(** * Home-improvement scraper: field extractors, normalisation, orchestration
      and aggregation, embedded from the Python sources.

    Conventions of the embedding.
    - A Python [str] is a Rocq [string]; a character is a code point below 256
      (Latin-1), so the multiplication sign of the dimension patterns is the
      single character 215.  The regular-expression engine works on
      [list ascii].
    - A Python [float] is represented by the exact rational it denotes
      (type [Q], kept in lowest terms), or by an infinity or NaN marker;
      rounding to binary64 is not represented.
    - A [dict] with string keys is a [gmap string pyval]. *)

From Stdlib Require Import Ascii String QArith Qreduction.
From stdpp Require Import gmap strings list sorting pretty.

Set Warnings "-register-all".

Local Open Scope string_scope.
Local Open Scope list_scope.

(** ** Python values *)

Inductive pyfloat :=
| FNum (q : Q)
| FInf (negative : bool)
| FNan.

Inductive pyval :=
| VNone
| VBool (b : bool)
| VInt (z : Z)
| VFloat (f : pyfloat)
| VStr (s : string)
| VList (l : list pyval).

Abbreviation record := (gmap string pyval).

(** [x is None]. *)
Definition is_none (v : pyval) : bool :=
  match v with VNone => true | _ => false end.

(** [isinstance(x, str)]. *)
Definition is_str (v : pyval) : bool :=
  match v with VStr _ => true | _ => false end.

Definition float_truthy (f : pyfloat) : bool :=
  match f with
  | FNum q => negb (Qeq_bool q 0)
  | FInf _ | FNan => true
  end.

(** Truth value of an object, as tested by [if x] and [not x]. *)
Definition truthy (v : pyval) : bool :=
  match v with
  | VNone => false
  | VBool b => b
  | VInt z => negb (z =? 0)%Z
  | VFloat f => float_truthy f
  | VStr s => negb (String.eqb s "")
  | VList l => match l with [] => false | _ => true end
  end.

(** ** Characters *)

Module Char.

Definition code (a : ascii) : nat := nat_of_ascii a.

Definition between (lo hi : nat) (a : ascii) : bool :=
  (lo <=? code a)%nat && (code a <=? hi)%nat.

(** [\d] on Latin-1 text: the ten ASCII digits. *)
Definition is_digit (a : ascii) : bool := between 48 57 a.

# PROBLEM STATEMENT:
Retrieve every line above holding the word "VNone".

# ANSWER SPACE:
| VNone
  match v with VNone => true | _ => false end.
  | VNone => false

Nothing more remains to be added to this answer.